When he started looking for different varieties of buds he could use – he discovered another problem – they’re hard to find.

Because of the commercialization of food production many varieties of stone fruit, among other foods, are not grown because they don’t have a viable shelf life for transportation and storage.

But this doesn’t mean these varieties taste bad. Quite the contrary, “These varieties are so rich in their taste,” says Van Aken, “The plums that I love are the greengage plums and they came to the United States from England, but were actually in France before that.”

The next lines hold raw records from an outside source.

(** A duration that must be positive when given. *)
Definition positiveDuration (name : String.string) (dflt : Z) (s : gostring) : res Z :=
  if bool_decide (s = []) then Ok dflt else
  match ParseDuration s with
  | Ok d => if d <=? 0 then Err (errorString ("invalid " ++ name ++ ": " ++ s)) else Ok d
  | Err _ => Err (errorString ("invalid " ++ name ++ ": " ++ s))
  | Panic => Panic
  end.

(** [IPPool.UnmarshalJSON] after the JSON decoding. *)
Definition unmarshalPool (tmp : rawPool) : res IPPool :=
  ips ← parseIPList (jIPs tmp);
  if bool_decide (ips = []) then fail "no valid IPs after parsing"
  else if maxIPPoolSize <? zlen ips
  then Err (errorString ("IP pool exceeds maximum size (" ++ itoa maxIPPoolSize ++ "): " ++ itoa (zlen ips)))
  else if zlen ips <? jTopIPCount tmp
  then Err (errorString ("IP count (" ++ itoa (zlen ips) ++ ") less than top_ip_count (" ++
                         itoa (jTopIPCount tmp) ++ ")"))
  else if (jPort tmp <=? 0) || (65535 <? jPort tmp)
  then Err (errorString ("invalid port: " ++ itoa (jPort tmp)))
  else
    concurrency ← (if jMaxConcurrency tmp =? 0 then Ok defaultMaxConcurrency
                   else if jMaxConcurrency tmp <? 1
                   then Err (errorString ("invalid max_concurrency: " ++ itoa (jMaxConcurrency tmp)))
                   else Ok (jMaxConcurrency tmp));
    topCount ← (if jTopIPCount tmp =? 0 then Ok defaultTopIPCount
                else if (jTopIPCount tmp <=? 0) || (255 <? jTopIPCount tmp) || (zlen ips <? jTopIPCount tmp)
                then Err (errorString ("invalid top_ip_count: " ++ itoa (jTopIPCount tmp)))
                else Ok (jTopIPCount tmp));
    attempts ← (if jAttempts tmp =? 0 then Ok defaultAttempts
                else if (jAttempts tmp <=? 0) || (255 <? jAttempts tmp)
                then Err (errorString ("invalid attempts: " ++ itoa (jAttempts tmp)))
                else Ok (jAttempts tmp));
    timeout ← positiveDuration "timeout" defaultTimeout (jTimeout tmp);
    updateInterval ← positiveDuration "update_interval" defaultUpdateInterval (jUpdateInterval tmp);
    Ok (mkPool (jWaitScanOnStartUp tmp) ips (jFallbackIP tmp) (u16 (jPort tmp)) (u8 topCount) (u8 attempts)
          timeout updateInterval (replicate (Z.to_nat topCount) 0) (replicate (Z.to_nat topCount) 0)
          0 0 concurrency 0 None false).
End Parse.

(** ** Scanning *)

Record ipResult := mkResult { ipIndex : Z; latency : Z; loss : float64 }.

Definition maxInt64 : Z := 2 ^ 63 - 1.

(** The rounds of [testIP]: the outcome of a dial is the time it took, or
    [None] when it failed. *)
Definition tally (outcomes : list (option Z)) : Z * Z :=
  foldl (λ '(successCount, totalLatency) o,
    match o with
    | None => (successCount, totalLatency)
    | Some t => (successCount + 1, i64 (totalLatency + t))
    end) (0, 0) outcomes.

Definition lossRate (attempts successCount : Z) : float64 :=
  fsub (of_int 1) (fdiv (of_int successCount) (of_int attempts)).

Definition testIP (p : IPPool) (outcomes : list (option Z)) : Z * float64 :=
  let '(successCount, totalLatency) := tally outcomes in
  let rate := lossRate (attempts p) successCount in
  if successCount =? 0 then (maxInt64, rate) else (Z.quot totalLatency successCount, rate).

(** The order of the results: less loss, then less latency. *)
Definition resultLess (a b : ipResult) : bool :=
  if negb (feqb (loss a) (loss b)) then fltb (loss a) (loss b) else latency a <? latency b.

(** [sort.SliceStable] *)
Fixpoint insertStable {A} (less : A → A → bool) (x : A) (l : list A) : list A :=
  match l with
  | [] => [x]
  | y :: l' => if less y x then y :: insertStable less x l' else x :: l
  end.

Definition sortStable {A} (less : A → A → bool) (l : list A) : list A := foldr (insertStable less) [] l.

(** The weight of an address: inverse to its latency in milliseconds, more loss
    counting as more latency, between [minWeight] and [maxWeight]. *)
Definition weightVal (res : ipResult) : float64 :=
  let latencyMs := fdiv (of_int (latency res)) (of_int 1000000) in
  fdiv weightScaleFactor
    (fadd (fmul latencyMs (fadd (of_int 1) (loss res))) (fdiv (of_int 1) (of_int 100000))).

Definition weightOf (res : ipResult) : option Z :=
  let w := weightVal res in
  to_int (if fltb w minWeight then minWeight else if fltb maxWeight w then maxWeight else w).

(** An assignment [l[i] = x]: out of range panics. *)
Definition setIdx {A} (l : list A) (i : Z) (x : A) : option (list A) :=
  if (0 <=? i) && (i <? zlen l) then Some (<[Z.to_nat i := x]> l) else None.

(** The first loop of [updateBest] from position [i] on. *)
Fixpoint fillBest (top i : Z) (results : list ipResult) (idxs ws : list Z) (total : Z)
    : option (list Z * list Z * Z * Z) :=
  match results with
  | [] => Some (idxs, ws, total, i)
  | res :: results =>
      if i <? top then
        idxs ← setIdx idxs i (ipIndex res);
        weight ← weightOf res;
        ws ← setIdx ws i weight;
        fillBest top (i + 1) results idxs ws (total + weight)
      else Some (idxs, ws, total, i)
  end.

photo of greengage plumFortunately, Van Aken found an orchard that had hundreds of varieties of stone fruit. It belonged to the New York State Agricultural Experiment Station in Geneva, New York.

This was a facility established by the New York State Legislature in 1880 to conduct agricultural science research. Since 1923 it has been operated by Cornell University and has preserved hundreds of native and antique stone fruit varieties.

With buds in hand, Van Aken began grafting a plum tree with 40 varieties of stone fruit, a process that takes about five years before the buds grow into branches.

Forty-fruit trees can be found at selected museums, private collections and community centers in the United States. Since the fruits grow and ripen at different times of the year, the forty-fruit continually yields fruit from July to October.

Van Aken is growing a forty-fruit orchard in Portland, Maine, where he plans to allow the public to purchase the fruit harvests.